◆ **Requirement**:
Below are the records; copy each line in them that holds the word "TimestampClaim".

(Dataset entries)

-.-.-

(** The statuses of [POST /analyze] on a request that carries a part. *)
Lemma post_analyze_with_part env w user part :
  ∃ r w', post_analyze {| an_user := user; an_file := Some part |} env w = (Ok r, w')
          ∧ (status r = 200 ∨ status r = 401 ∨ status r = 500).
Proof.
  destruct (decide (mimetype part ∈ allowedTypes)) as [Hty|Hty].
  - destruct (decide (size_bytes part < maxFileSize)) as [Hsz|Hsz].
    + destruct user as [u|].
      * destruct (post_analyze_stored env w u part (λ _, True)) as (r & w' & E & _ & H);
          [intros; apply performFoodAnalysis_total|done..|].
        exists r, w'. split; [done|].
        destruct H as [(a & s & _ & -> & _) | (msg & -> & _)]; auto.
      * destruct (upload_single_allowed env w part Hty) as (w1 & S1 & E).
        cbn zeta in E.
        assert ((maxFileSize <=? size_bytes part) = false) as Hlt by lia.
        rewrite Hlt in E. unfold post_analyze, middleware. cbn [an_file an_user].
        rewrite E. eexists _, _. split; [reflexivity|]. auto.
    + destruct (post_analyze_oversized env w
                  {| an_user := user; an_file := Some part |} part eq_refl Hty
                  ltac:(lia)) as (w' & E & _).
      eexists _, _. split; [exact E|]. auto.
  - eexists _, _. split; [by apply (post_analyze_bad_type env w _ part)|]. auto.
Qed.

(** X16. [POST /analyze] answers 400 only when the request carries no
    file part, with "No file uploaded" and an untouched state. In
    particular the handler's own 400 "File size too large" answer is
    never sent: a part over the limit never reaches the handler. *)
Theorem analyze_400_only_without_file (env : Env) (w w' : World)
    (req : AnalyzeRequest) (r : Response) :
  post_analyze req env w = (Ok r, w') → status r = 400 →
  an_file req = None
  ∧ r = res_status_json 400 (failure "No file uploaded")
  ∧ w' = w.
Proof.
  intros E Hst. destruct req as [user [part|]].
  - destruct (post_analyze_with_part env w user part) as (r0 & w0 & E0 & H).
    rewrite E in E0. injection E0 as <- <-. lia.
  - unfold post_analyze, middleware, upload_single, ret in E.
    cbn in E. by injection E as <- <-.
Qed.

Lemma analyze_400_only_without_file_witness :
  an_file {| an_user := Some Sample.alice; an_file := None |} = None
  ∧ res_status_json 400 (failure "No file uploaded")
    = res_status_json 400 (failure "No file uploaded")
  ∧ Sample.world = Sample.world.
Proof.
  exact (analyze_400_only_without_file Sample.env0 Sample.world Sample.world
           {| an_user := Some Sample.alice; an_file := None |}
           (res_status_json 400 (failure "No file uploaded")) eq_refl eq_refl).
Defined.

(** ** More on listing *)

Lemma history_filters_owner owner req :
  f_userId (history_filters owner req) = owner.
Proof.
  unfold history_filters.
  destruct (truthy (q_freshness req)), (truthy (q_minScore req)),
    (truthy (q_maxScore req)); reflexivity.
Qed.

Lemma history_page_sublist rank f range skip limit (m : gmap ObjectId Scan) :
  history_page rank f range skip limit m `sublist_of`
    sort_newest_first rank (matching f range m).
Proof.
  unfold history_page. destruct (limit =? 0).
  - apply sublist_drop.
  - etrans; [apply sublist_take|apply sublist_drop].
Qed.

Lemma history_page_length rank f range skip limit (m : gmap ObjectId Scan) :
  limit ≠ 0 →
  Z.of_nat (length (history_page rank f range skip limit m)) ≤ Z.abs limit.
Proof.
  intros Hl. unfold history_page.
  assert ((limit =? 0) = false) as -> by lia. rewrite length_take. lia.
Qed.

(** X17. Every successful answer of [GET /history] is scoped and
    bounded: the request was authenticated, the state is untouched,
    every listed document is a stored record of the caller (never
    another account's), no record is listed twice, the page holds at
    most [|limit|] documents ([limit] is never 0: an absent, zero or
    unparsable value falls back to 10), and the listed objects are the
    views of those documents. *)
Theorem history_scoped_and_bounded (env : Env) (w w' : World)
    (req : HistoryRequest) (r : Response) :
  get_history req env w = (Ok r, w') → status r = 200 →
  ∃ u docs total,
    let page := parseInt_or (q_page req) 1 in
    let limit := parseInt_or (q_limit req) 10 in
    h_user req = Some u ∧ w' = w
    ∧ r = res_json (history_body docs page limit total)
    ∧ limit ≠ 0 ∧ page ≠ 0
    ∧ Z.of_nat (length docs) ≤ Z.abs limit
    ∧ (∀ d, d ∈ docs → scans w !! d.1 = Some d.2 ∧ userId d.2 = (u : UserDoc).1)
    ∧ NoDup docs.*1
    ∧ scans_of (body r) = scan_view <$> docs.
Proof.
  intros E Hst.
  destruct (h_user req) as [u|] eqn:Hu;
    [|unfold get_history, try_catch in E; rewrite Hu in E;
      injection E as <- <-; done].
  destruct (cast_filters (history_filters u.1 req)) as [range|e] eqn:Hc;
    [|unfold get_history, try_catch, bind, Scan_find_sorted in E;
      rewrite Hu, Hc in E; injection E as <- <-; done].
  destruct (decide (0 ≤ (parseInt_or (q_page req) 1 - 1) * parseInt_or (q_limit req) 10))
    as [Hs|Hs].
  - rewrite (get_history_ok env w req u range Hu Hc Hs) in E.
    injection E as <- <-. eexists u, _, _. cbv zeta.
    pose proof (parseInt_or_nonzero (q_limit req) 10 ltac:(done)) as Hl.
    pose proof (parseInt_or_nonzero (q_page req) 1 ltac:(done)) as Hp.
    split_and!; try done.
    + by apply history_page_length.
    + intros d Hd.
      eapply elem_of_sublist in Hd; [|apply history_page_sublist].
      apply sort_newest_first_lookup in Hd. unfold matching in Hd.
      apply map_lookup_filter_Some in Hd as [Hd Hm].
      split; [done|]. apply matches_spec in Hm as [Ho _].
      by rewrite history_filters_owner in Ho.
    + eapply sublist_NoDup; [apply sort_newest_first_NoDup|].
      apply fmap_sublist, history_page_sublist.
  - unfold get_history, try_catch in E. rewrite Hu in E.
    unfold bind at 1 in E. unfold Scan_find_sorted in E. rewrite Hc in E.
    match type of E with context [?a <? 0] =>
      assert ((a <? 0) = true) as Hneg by lia; rewrite Hneg in E end.
    injection E as <- <-. done.
Qed.

Lemma history_scoped_and_bounded_witness :
  ∃ u docs total,
    h_user (Sample.history_request "1" "2") = Some u
    ∧ Z.of_nat (length docs) ≤ Z.abs 2
    ∧ (∀ d, d ∈ docs → scans Sample.world !! d.1 = Some d.2
                       ∧ userId d.2 = (u : UserDoc).1)
    ∧ (get_history (Sample.history_request "1" "2") Sample.env_up Sample.world).1
      = Ok (res_json (history_body docs 1 2 total)).
Proof.
  pose (res := get_history (Sample.history_request "1" "2") Sample.env_up Sample.world).
  assert (E : ∃ r, get_history (Sample.history_request "1" "2") Sample.env_up
                     Sample.world = (Ok r, res.2) ∧ status r = 200)
    by (vm_compute; eexists; split; reflexivity).
  destruct E as (r & E & Hst).
  destruct (history_scoped_and_bounded Sample.env_up Sample.world res.2
              (Sample.history_request "1" "2") r E Hst)
    as (u & docs & total & Hu & _ & Hr & _ & _ & Hlen & Hdocs & _).
  exists u, docs, total. rewrite E, Hr. by split_and!.
Defined.
Definition lower (c : ascii) : ascii :=
  let n := nat_of_ascii c in
  if (Nat.leb 65 n && Nat.leb n 90)%bool then ascii_of_nat (n + 32) else c.

Fixpoint lowercase (s : string) : string :=
  match s with
  | EmptyString => EmptyString
  | String c t => String (lower c) (lowercase t)
  end.

Definition sign_of (s : string) : bool * string :=
  match s with
  | String "-" t => (true, t)
  | String "+" t => (false, t)
  | _ => (false, s)
  end.

(** The optional exponent [e], [e+dd] or [e-dd]; [None] when malformed. *)
Definition exponent (s : string) : option Z :=
  match s with
  | EmptyString => Some 0
  | String c t =>
      if Ascii.eqb (lower c) "e" then
        let (neg, t) := sign_of t in
        match digits t 0 0 with
        | (v, n, EmptyString) =>
            if 0 <? n then Some (if neg then - v else v) else None
        | _ => None
        end
      else None
  end.

Definition py_float (text : string) : option float :=
  let (neg, body) := sign_of (Py.strip Py.isspace text) in
  let word := lowercase body in
  if String.eqb word "inf" || String.eqb word "infinity" then
    Some (if neg then neg_infinity else infinity)
  else if String.eqb word "nan" then Some nan
  else
    let '(ip, ni, rest) := digits body 0 0 in
    let '(fp, nf, rest) :=
      match rest with
      | String "." t => digits t 0 0
      | _ => (0, 0, rest)
      end in
    if ni + nf =? 0 then None
    else
      match exponent rest with
      | Some e => Some (of_decimal neg (ip * 10 ^ nf + fp) (e - nf))
      | None => None
      end.
Lemma longest_ge (names : list string) (name : string) :
  name ∈ names -> len name <= longest names.
Proof.
  induction 1 as [name names|name other names _ IH]; unfold longest in *; simpl; lia.
Qed.

(** A cell of a column that is two wider than the name in bytes, and that
    [fmt] accepts as a width: the name, then two spaces or more, which
    bring it to the width of the column in runes. *)
Lemma padRight_cell (colWidth : Z) (name : string) :
  len name + 2 <= colWidth -> colWidth <= 1000000 ->
  padRight colWidth name = name +:+ spaces (colWidth - RuneCountInString name)
  /\ 2 <= colWidth - RuneCountInString name
  /\ RuneCountInString (padRight colWidth name) = colWidth
  /\ forall text,
       RuneCountInString (padRight colWidth name +:+ text)
       = colWidth + RuneCountInString text.
Proof.
  intros Hlen Hmax. pose proof (RuneCountInString_le name) as Hrunes.
  unfold padRight. destruct (Z.ltb_spec 1000000 colWidth); [lia|].
  split; [done|]. split; [lia|]. split.
  - rewrite RuneCountInString_pad by lia. lia.
  - intros text.
    assert ((name +:+ spaces (colWidth - RuneCountInString name)) +:+ text
            = name +:+ spaces (colWidth - RuneCountInString name) +:+ text) as ->.
    { apply list_ascii_of_string_inj. rewrite !list_ascii_of_string_app.
      by rewrite app_assoc. }
    rewrite RuneCountInString_padded by lia. lia.
Qed.

Lemma textOn_rowWrites (colWidth : Z) (row : list string) :
  textOn Stdout (rowWrites colWidth row)
  = foldr (fun name text => padRight colWidth name +:+ text) nl row.
Proof. induction row as [|name row IH]; simpl; [done|]. by rewrite <- IH. Qed.

Lemma elem_of_concat {A : Type} (rows : list (list A)) (row : list A) (x : A) :
  row ∈ rows -> x ∈ row -> x ∈ concat rows.
Proof.
  intros Hrow Hx. induction Hrow as [row rows|row other rows _ IH]; simpl;
    apply elem_of_app; [by left|right; by apply IH].
Qed.

Lemma elem_of_gridRows (cols : Z) (names row : list string) (name : string) :
  0 < cols -> row ∈ gridRows cols names -> name ∈ row -> name ∈ names.
Proof.
  intros Hcols Hrow Hname.
  destruct (rowsOf_spec (Z.to_nat cols) (length names) names ltac:(lia) ltac:(lia))
    as (Hcat & _).
  rewrite <- Hcat. by apply (elem_of_concat _ row).
Qed.
(** C5, counterexample: The report near Ameerpet with the numeric
    time stamp [-5] is stored with the negative time stamp [-5]. *)
Lemma stored_timestamp_can_be_negative :
  ~ stored_records_are_valid calm (near_ameerpet (Some (VInt (-5))) None) idle.
Proof.
  intros H.
  destruct (H negative_item negative_timestamp_stored)
    as ((n & Hts & Hpos) & _).
  simpl in Hts. injection Hts as <-. lia.
Qed.

(** C5, amended: Every item stored by a request answered with status
    200 has an integer time stamp, the one [safe_put_item] computes from
    the report (a numeric time stamp is kept with its sign, so it may be
    negative; without a time stamp it is the reading of the clock); an
    identifier that is not empty and is in upper case; and a distance
    that is a real number not less than zero, or NaN when a coordinate of
    the report is NaN. *)
Theorem stored_record_shape
    (E : env) (data : Report.t) (w : world) (stored : Item.t) :
  fst (api_track E data w) = Ok200 stored ->
  (exists n : Z,
      Item.TimeStamp stored = Some (VInt n) /\
      normalize_timestamp E (raw_timestamp E data w) = inl n /\
      (forall m, Report.timestamp data = Some (VInt m) -> n = m) /\
      (Report.timestamp data = None -> n = clock E (reads w))) /\
  (exists s : string,
      Item.BusID stored = Some (VStr s) /\ s <> EmptyString /\ upper s = s) /\
  (exists d : pyfloat,
      Item.DistanceToStopKm stored = Some (VDecimal d) /\
      ((exists r : R, d = Fin r /\ (0 <= r)%R) \/
       (d = NaN /\ (lat_of data = inl NaN \/ lon_of data = inl NaN)))).
Proof.
  intros Hok.
  destruct (ok_inv _ _ _ Hok)
    as (lat & lon & speed & bus & next & dist & ts & radius
        & Hres & Hts & Hst & _).
  destruct Hres as ((Hlat & Hlon & _) & Hbus & Hnear).
  destruct (buses_entry _ Hbus) as (_ & Hup & Hne & Hfin & _).
  subst stored. split; [|split].
  - exists ts. split; [reflexivity|]. split; [exact Hts|]. split.
    + intros m Hm. unfold raw_timestamp in Hts. rewrite Hm in Hts.
      simpl in Hts. injection Hts as <-. reflexivity.
    + intros Hnone. unfold raw_timestamp in Hts. rewrite Hnone in Hts.
      simpl in Hts. injection Hts as <-. reflexivity.
  - exists (normalized_bus_id E data).
    split; [simpl; rewrite Hup; reflexivity|]. auto.
  - exists dist. split; [reflexivity|].
    destruct (nearest_stop_distance _ _ Hfin Hnear)
      as [(r & -> & Hr & _)|(-> & Hnan)].
    + left. exists r. auto.
    + right. split; [reflexivity|].
      destruct Hnan as [->| ->]; auto.
Qed.

Lemma stored_record_shape_witness :
  fst (api_track calm scenario idle) = Ok200 scenario_item /\
  (exists n : Z,
      Item.TimeStamp scenario_item = Some (VInt n) /\
      normalize_timestamp calm (raw_timestamp calm scenario idle) = inl n /\
      (forall m, Report.timestamp scenario = Some (VInt m) -> n = m) /\
      (Report.timestamp scenario = None -> n = clock calm (reads idle))) /\
  (exists s : string,
      Item.BusID scenario_item = Some (VStr s) /\
      s <> EmptyString /\ upper s = s) /\
  (exists d : pyfloat,
      Item.DistanceToStopKm scenario_item = Some (VDecimal d) /\
      ((exists r : R, d = Fin r /\ (0 <= r)%R) \/
       (d = NaN /\ (lat_of scenario = inl NaN \/ lon_of scenario = inl NaN)))).
Proof.
  pose proof calm_scenario as [Hok _].
  split; [exact Hok|].
  exact (@stored_record_shape calm scenario idle scenario_item Hok).
Defined.

End RecordClaim.

Section TimestampClaim.

Local Open Scope string_scope.



(** A string without an offset is read in the local time zone. *)
Lemma new_year_2025_local_time :
  normalize_timestamp calm_ist (VStr "2025-01-01T00:00:00")
  = inl 1735669800%Z.
Proof. reflexivity. Qed.





End TimestampClaim.

(** * Further properties of the code *)

(** ** Upper-casing and stripping *)

Section TextFacts.

Lemma chars_text (l : list ascii) : chars (text l) = l.
Proof. apply list_ascii_of_string_of_list_ascii. Qed.

Lemma text_chars (s : string) : text (chars s) = s.
Proof. apply string_of_list_ascii_of_string. Qed.

Lemma upper_char_idem (c : ascii) : upper_char (upper_char c) = upper_char c.
Proof. destruct c as [[] [] [] [] [] [] [] []]; reflexivity. Qed.

Lemma upper_char_space (c : ascii) : is_space (upper_char c) = is_space c.
Proof. destruct c as [[] [] [] [] [] [] [] []]; reflexivity. Qed.

Lemma upper_idem (s : string) : upper (upper s) = upper s.
Proof.
  unfold upper. rewrite chars_text, map_map. f_equal.
  apply map_ext. intros c. apply upper_char_idem.
Qed.

Lemma lstrip_map_upper (l : list ascii) :
  lstrip_chars (map upper_char l) = map upper_char (lstrip_chars l).
Proof.
  induction l as [|c l IH]; [reflexivity|].
  simpl. rewrite upper_char_space. destruct (is_space c); [exact IH|reflexivity].
Qed.

Lemma strip_chars_map_upper (l : list ascii) :
  strip_chars (map upper_char l) = map upper_char (strip_chars l).
Proof.
  unfold strip_chars.
  rewrite lstrip_map_upper, <- map_rev, lstrip_map_upper, map_rev.
  reflexivity.
Qed.

(** [s.upper().strip()] and [s.strip().upper()] are the same string. *)
Lemma strip_upper (s : string) : strip (upper s) = upper (strip s).
Proof.
  unfold strip, upper. rewrite !chars_text, strip_chars_map_upper.
  reflexivity.
Qed.

Lemma lstrip_idem (l : list ascii) :
  lstrip_chars (lstrip_chars l) = lstrip_chars l.
Proof.
  induction l as [|c l IH]; [reflexivity|].
  simpl. destruct (is_space c) eqn:Hc; [exact IH|].
  simpl. rewrite Hc. reflexivity.
Qed.

(** What [lstrip_chars] returns is empty or starts with a character that
    is not white space. *)
Lemma lstrip_head (l : list ascii) :
  match lstrip_chars l with
  | [] => True
  | c :: _ => is_space c = false
  end.
Proof.
  induction l as [|c l IH]; simpl; [exact I|].
  destruct (is_space c) eqn:Hc; [exact IH|exact Hc].
Qed.

Lemma lstrip_fixed (l : list ascii) :
  match l with [] => True | c :: _ => is_space c = false end ->
  lstrip_chars l = l.
Proof. destruct l as [|c l]; simpl; [reflexivity|]. intros ->. reflexivity. Qed.

(** Stripping the right end keeps a head that is not white space. *)
Lemma rstrip_keeps_head (c : ascii) (l : list ascii) :
  is_space c = false ->
  exists l', rev (lstrip_chars (rev (c :: l))) = c :: l'.
Proof.
  intros Hc. induction l as [|x l IH] using rev_ind.
  - exists []. simpl. rewrite Hc. reflexivity.
  - rewrite app_comm_cons, rev_app_distr. simpl rev at 2. simpl app.
    simpl lstrip_chars. destruct (is_space x).
    + exact IH.
    + exists (l ++ [x]).
      simpl. rewrite rev_app_distr, rev_involutive. reflexivity.
Qed.

Lemma strip_chars_idem (l : list ascii) :
  strip_chars (strip_chars l) = strip_chars l.
Proof.
  unfold strip_chars.
  pose proof (lstrip_head l) as Hh.
  destruct (lstrip_chars l) as [|c m] eqn:Hl; [reflexivity|].
  destruct (@rstrip_keeps_head c m Hh) as [l' Hl'].
  rewrite Hl'. rewrite (lstrip_fixed (c :: l')) by exact Hh.
  rewrite <- Hl'. rewrite rev_involutive, lstrip_idem. reflexivity.
Qed.

Lemma strip_idem (s : string) : strip (strip s) = strip s.
Proof. unfold strip. rewrite chars_text, strip_chars_idem. reflexivity. Qed.

End TextFacts.

(** ** More on [haversine_km] *)

Section HaversineMore.

Local Open Scope R_scope.














End HaversineMore.

(** ** More on [api_track] *)

Section TrackMore.

Local Open Scope string_scope.

Lemma format_ts_value (n m : Z) : format_ts (VInt n) = inl m -> m = n.
Proof.
  unfold format_ts, py_float, ebind, eret.
  destruct (Rleb (-62135596800) (IZR n) && Rltb (IZR n) 253402300800);
    [|discriminate].
  intros [= <-]. symmetry. apply Int_part_spec. lra.
Qed.

(** X5: An alert is published only after the record has been stored,
    and it is about that record: its subject and message carry the
    vehicle identifier, the next stop, the distance and the time stamp of
    the stored item. *)
Theorem alert_is_about_the_stored_record
    (E : env) (data : Report.t) (w : world)
    (subject : string) (message : alert_message) (out : option pyexn) :
  In (Publish subject message out) (new_calls E data w) ->
  exists (stored : Item.t) (id next : string) (dist : pyfloat) (ts : Z),
    new_calls E data w = [PutItem stored None; Publish subject message out] /\
    Item.BusID stored = Some (VStr id) /\
    Item.NextStop stored = Some (VStr next) /\
    Item.DistanceToStopKm stored = Some (VDecimal dist) /\
    Item.TimeStamp stored = Some (VInt ts) /\
    subject = "Bus " ++ id ++ " nearing " ++ next /\
    message = mk_alert id next dist ts.
Proof.
  intros Hin.
  destruct (api_track_outcome E data w) as [Ho _].
  destruct Ho; simpl in Hin;
    repeat match goal with
           | H : _ \/ _ |- _ => destruct H
           | H : False |- _ => destruct H
           | H : PutItem _ _ = Publish _ _ _ |- _ => discriminate H
           end;
    match goal with
    | H : Publish _ _ _ = Publish _ _ _ |- _ => injection H as <- <- <-
    end;
    match goal with
    | H : resolved _ _ _ _ _ _ _ _ |- _ => destruct H as (_ & Hbus & _)
    end;
    destruct (buses_entry _ Hbus) as (_ & Hup & _);
    match goal with
    | H : format_ts _ = inl _ |- _ => apply format_ts_value in H; subst when
    end;
    exists stored, (normalized_bus_id E data), next, dist, ts;
    (split; [reflexivity|]);
    (split; [subst stored; simpl; rewrite Hup; reflexivity|]);
    repeat split.
Qed.

Lemma alert_is_about_the_stored_record_witness :
  In (Publish "Bus 10A nearing Ameerpet"
              (mk_alert "10A" "Ameerpet" (Fin ameerpet_km) 1735689600) None)
     (new_calls calm scenario idle) /\
  exists (stored : Item.t) (id next : string) (dist : pyfloat) (ts : Z),
    new_calls calm scenario idle
    = [PutItem stored None;
       Publish "Bus 10A nearing Ameerpet"
               (mk_alert "10A" "Ameerpet" (Fin ameerpet_km) 1735689600)
               None] /\
    Item.BusID stored = Some (VStr id) /\
    Item.NextStop stored = Some (VStr next) /\
    Item.DistanceToStopKm stored = Some (VDecimal dist) /\
    Item.TimeStamp stored = Some (VInt ts) /\
    "Bus 10A nearing Ameerpet" = "Bus " ++ id ++ " nearing " ++ next /\
    mk_alert "10A" "Ameerpet" (Fin ameerpet_km) 1735689600
    = mk_alert id next dist ts.
Proof.
  assert (Hin : In (Publish "Bus 10A nearing Ameerpet"
                      (mk_alert "10A" "Ameerpet" (Fin ameerpet_km) 1735689600)
                      None)
                   (new_calls calm scenario idle)).
  { destruct calm_scenario as [_ ->]. simpl. auto. }
  split; [exact Hin|].
  exact (@alert_is_about_the_stored_record calm scenario idle _ _ _ Hin).
Defined.

End TrackMore.

Section TrackMore2.

Local Open Scope string_scope.

(** X6: The stop stored as next stop is always a stop of the route
    stored with it, the route of the vehicle in the table, whatever the
    position (also for a position holding a NaN); the stored distance is
    the distance [haversine_km] gives to that stop, and the stored
    coordinates are the parsed ones. *)
Theorem stored_stop_belongs_to_stored_route
    (E : env) (data : Report.t) (w : world) (stored : Item.t) :
  fst (api_track E data w) = Ok200 stored ->
  exists (bus : Bus.t) (s : Stop.t) (lat lon dist : pyfloat),
    lookup buses (normalized_bus_id E data) = Some bus /\
    In s (Bus.stops bus) /\
    Item.Route stored = Some (VStr (Bus.route bus)) /\
    Item.NextStop stored = Some (VStr (Stop.name s)) /\
    lat_of data = inl lat /\ lon_of data = inl lon /\
    Item.Latitude stored = Some (VDecimal lat) /\
    Item.Longitude stored = Some (VDecimal lon) /\
    haversine_km lat lon (Stop.lat s) (Stop.lon s) = inl dist /\
    Item.DistanceToStopKm stored = Some (VDecimal dist).
Proof.
  intros Hok.
  destruct (ok_inv _ _ _ Hok)
    as (lat & lon & speed & bus & next & dist & ts & radius
        & Hres & _ & Hst & _).
  destruct Hres as ((Hlat & Hlon & _) & Hbus & Hnear).
  destruct (nearest_stop_In _ _ _ Hnear) as (s & Hs & -> & Hd).
  exists bus, s, lat, lon, dist. subst stored.
  repeat (split; [assumption || reflexivity|]). reflexivity.
Qed.

Lemma stored_stop_belongs_to_stored_route_witness :
  fst (api_track calm scenario idle) = Ok200 scenario_item /\
  exists (bus : Bus.t) (s : Stop.t) (lat lon dist : pyfloat),
    lookup buses (normalized_bus_id calm scenario) = Some bus /\
    In s (Bus.stops bus) /\
    Item.Route scenario_item = Some (VStr (Bus.route bus)) /\
    Item.NextStop scenario_item = Some (VStr (Stop.name s)) /\
    lat_of scenario = inl lat /\ lon_of scenario = inl lon /\
    Item.Latitude scenario_item = Some (VDecimal lat) /\
    Item.Longitude scenario_item = Some (VDecimal lon) /\
    haversine_km lat lon (Stop.lat s) (Stop.lon s) = inl dist /\
    Item.DistanceToStopKm scenario_item = Some (VDecimal dist).
Proof.
  pose proof calm_scenario as [Hok _].
  split; [exact Hok|].
  exact (@stored_stop_belongs_to_stored_route calm scenario idle _ Hok).
Defined.

Lemma min_from_keeps_best (A : Type) (key : A -> pyfloat) (rest : list A) :
  forall best,
    (forall x, In x rest -> flt (key x) (key best) = false) ->
    min_from key best rest = best.
Proof.
  induction rest as [|x rest IH]; intros best H; [reflexivity|].
  simpl. rewrite (H x) by (left; reflexivity).
  apply IH. intros y Hy. apply H. right. exact Hy.
Qed.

-.-.-

◆ **Written response**:
Section TimestampClaim.
End TimestampClaim.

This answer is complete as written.